(* ===== verification/Storage.v ===== *)
(** * The storage

    Models [src/src/lib.rs]: [BonsaiStorage], the public interface: every
    method delegates to the trees or to the key-value database. *)
From S2P Require Import Prelude Path Id Database Error External MerkleNode Changes KeyValueDb Tree Iterator Update Trees Proof.

Record BonsaiStorage (F K : Type) (M : Type -> Type) (DB ID : Type) := mkBonsaiStorage {
  tries : MerkleTrees F K M DB ID;
}.
Arguments mkBonsaiStorage {F K M DB ID}.
Arguments tries {F K M DB ID}.

Section Storage.
Context {F K : Type} {M : Type -> Type} {DB ID : Type}.
Context `{StarkFelt F, !StarkHash F, SlotMap K M, !NodeCodec F K, BonsaiDatabase DB, Id ID, HashMapIter}.
Abbreviation BonsaiStorage := (BonsaiStorage F K M DB ID).
Abbreviation error := (BonsaiStorageError (DatabaseError DB)).
Implicit Types self : BonsaiStorage.

Definition on_tries {A} (m : action (MerkleTrees F K M DB ID) error A) : action BonsaiStorage error A :=
  zoom tries (fun t _ => mkBonsaiStorage t) m.
Definition on_db {A} (m : action (KeyValueDB DB ID) error A) : action BonsaiStorage error A :=
  on_tries (zoom trees_db set_trees_db m).

Definition BonsaiStorage_new (db : DB) (config : BonsaiStorageConfig) (max_height : nat) : BonsaiStorage :=
  let key_value_db := KeyValueDB_new db (KeyValueDBConfig_from config) None in
  mkBonsaiStorage (MerkleTrees_new key_value_db max_height).

Definition BonsaiStorage_new_from_transactional_state (db : DB) (config : BonsaiStorageConfig)
    (max_height : nat) (created_at : ID) : outcome error BonsaiStorage :=
  let key_value_db := KeyValueDB_new db (KeyValueDBConfig_from config) (Some created_at) in
  let tries := MerkleTrees_new key_value_db max_height in
  Ok (mkBonsaiStorage tries).

Definition BonsaiStorage_insert (identifier : ByteVec) (key : BitVec) (value : F) : action BonsaiStorage error unit :=
  on_tries (MerkleTrees_set identifier key value).

Definition BonsaiStorage_remove (identifier : ByteVec) (key : BitVec) : action BonsaiStorage error unit :=
  on_tries (MerkleTrees_set identifier key Felt_ZERO).

Definition BonsaiStorage_get self (identifier : ByteVec) (key : BitVec) : outcome error (option F) :=
  MerkleTrees_get self.(tries) identifier key.

Definition BonsaiStorage_get_at self (identifier : ByteVec) (key : BitVec) (id : ID) : outcome error (option F) :=
  MerkleTrees_get_at self.(tries) identifier key id.

Definition BonsaiStorage_contains self (identifier : ByteVec) (key : BitVec) : outcome error bool :=
  MerkleTrees_contains self.(tries) identifier key.

(** [revert_to] is [todo!()]. *)
Definition BonsaiStorage_revert_to (requested_id : ID) : action BonsaiStorage error unit :=
  panic "not yet implemented".

Definition BonsaiStorage_get_changes self (id : ID) : outcome error (gmap BitVec Change) :=
  KeyValueDB_get_changes self.(tries).(trees_db) id.

Definition BonsaiStorage_root_hash self (identifier : ByteVec) : outcome error F :=
  MerkleTrees_root_hash self.(tries) identifier.

Definition BonsaiStorage_transactional_commit (id : ID) : action BonsaiStorage error unit :=
  _ ← on_tries MerkleTrees_commit;
  on_db (KeyValueDB_commit id).

Definition BonsaiStorage_get_keys self (identifier : ByteVec) : outcome error (list ByteVec) :=
  MerkleTrees_get_keys self.(tries) identifier.

Definition BonsaiStorage_get_key_value_pairs self (identifier : ByteVec) : outcome error (list (ByteVec * ByteVec)) :=
  MerkleTrees_get_key_value_pairs self.(tries) identifier.

Definition BonsaiStorage_get_latest_id self : outcome error (option ID) :=
  KeyValueDB_get_latest_id self.(tries).(trees_db).

Definition BonsaiStorage_get_multi_proof (identifier : ByteVec) (keys : list BitVec)
    : action BonsaiStorage error (gmap F (ProofNode F)) :=
  on_tries (MerkleTrees_get_multi_proof identifier keys).

Definition BonsaiStorage_get_config self : BonsaiStorageConfig :=
  BonsaiStorageConfig_from (KeyValueDB_get_config self.(tries).(trees_db)).
End Storage.

Section Persistent.
Context {F K : Type} {M : Type -> Type} {DB ID : Type}.
Context `{StarkFelt F, !StarkHash F, SlotMap K M, !NodeCodec F K, BonsaiDatabase DB, Id ID, HashMapIter}.
Context `{!BonsaiPersistentDatabase DB ID}.
Abbreviation BonsaiStorage := (BonsaiStorage F K M DB ID).
Abbreviation error := (BonsaiStorageError (DatabaseError DB)).
Abbreviation Txn := (Transaction DB ID).
Abbreviation TxnStorage := (Storage.BonsaiStorage F K M Txn ID).
Abbreviation txn_error := (BonsaiStorageError (DatabaseError Txn)).
Implicit Types self : BonsaiStorage.

Definition BonsaiStorage_commit (id : ID) : action BonsaiStorage error unit :=
  _ ← on_tries MerkleTrees_commit;
  _ ← on_db (KeyValueDB_commit id);
  on_db (KeyValueDB_create_snapshot id).

Definition BonsaiStorage_get_transactional_state self (change_id : ID) (config : BonsaiStorageConfig)
    : outcome txn_error (option TxnStorage) :=
  transaction ← KeyValueDB_get_transaction self.(tries).(trees_db) change_id;
  match transaction with
  | Some transaction =>
      s ← BonsaiStorage_new_from_transactional_state transaction config
            self.(tries).(trees_max_height) change_id;
      Ok (Some s)
  | None => Ok None
  end.

(** [.map_err(|e| BonsaiStorageError::Merge(..))]; the message names the key,
    the value and the error, which are not kept. *)
Definition merge_error (msg : string) (m : action BonsaiStorage error unit) : action BonsaiStorage error unit := fun self =>
  let '(self, r) := m self in (self, map_err (fun _ => Error_Merge msg) r).

(** One pending leaf of the merged state. *)
Definition merge_leaf (identifier : ByteVec) (kop : ByteVec * InsertOrRemove F) : action BonsaiStorage error unit :=
  let '(k, op) := kop in
  key ← lift (bytes_to_bitvec k);
  match op with
  | Insert v => merge_error "While merging insert faced error" (BonsaiStorage_insert identifier key v)
  | Remove => merge_error "While merging remove faced error" (BonsaiStorage_remove identifier key)
  end.

Definition BonsaiStorage_merge (transactional_bonsai_storage : TxnStorage) : action BonsaiStorage error unit :=
  let '(mkBonsaiStorage (mkMerkleTrees db trees _)) := transactional_bonsai_storage in
  _ ← on_db (KeyValueDB_merge db);
  for_each (hash_iter trees) (fun '(identifier, tree) =>
    for_each (hash_iter tree.(cache_leaf_modified)) (merge_leaf identifier)).
End Persistent.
════
Exercise requirements — Start with the first line of the data and print every line exactly. The line containing "mkBonsaiStorage (MerkleTrees_new key_value_db" is the last one to include.

Solved exercise —
(* ===== verification/Storage.v ===== *)
(** * The storage

    Models [src/src/lib.rs]: [BonsaiStorage], the public interface: every
    method delegates to the trees or to the key-value database. *)
From S2P Require Import Prelude Path Id Database Error External MerkleNode Changes KeyValueDb Tree Iterator Update Trees Proof.

Record BonsaiStorage (F K : Type) (M : Type -> Type) (DB ID : Type) := mkBonsaiStorage {
  tries : MerkleTrees F K M DB ID;
}.
Arguments mkBonsaiStorage {F K M DB ID}.
Arguments tries {F K M DB ID}.

Section Storage.
Context {F K : Type} {M : Type -> Type} {DB ID : Type}.
Context `{StarkFelt F, !StarkHash F, SlotMap K M, !NodeCodec F K, BonsaiDatabase DB, Id ID, HashMapIter}.
Abbreviation BonsaiStorage := (BonsaiStorage F K M DB ID).
Abbreviation error := (BonsaiStorageError (DatabaseError DB)).
Implicit Types self : BonsaiStorage.

Definition on_tries {A} (m : action (MerkleTrees F K M DB ID) error A) : action BonsaiStorage error A :=
  zoom tries (fun t _ => mkBonsaiStorage t) m.
Definition on_db {A} (m : action (KeyValueDB DB ID) error A) : action BonsaiStorage error A :=
  on_tries (zoom trees_db set_trees_db m).

Definition BonsaiStorage_new (db : DB) (config : BonsaiStorageConfig) (max_height : nat) : BonsaiStorage :=
  let key_value_db := KeyValueDB_new db (KeyValueDBConfig_from config) None in
  mkBonsaiStorage (MerkleTrees_new key_value_db max_height).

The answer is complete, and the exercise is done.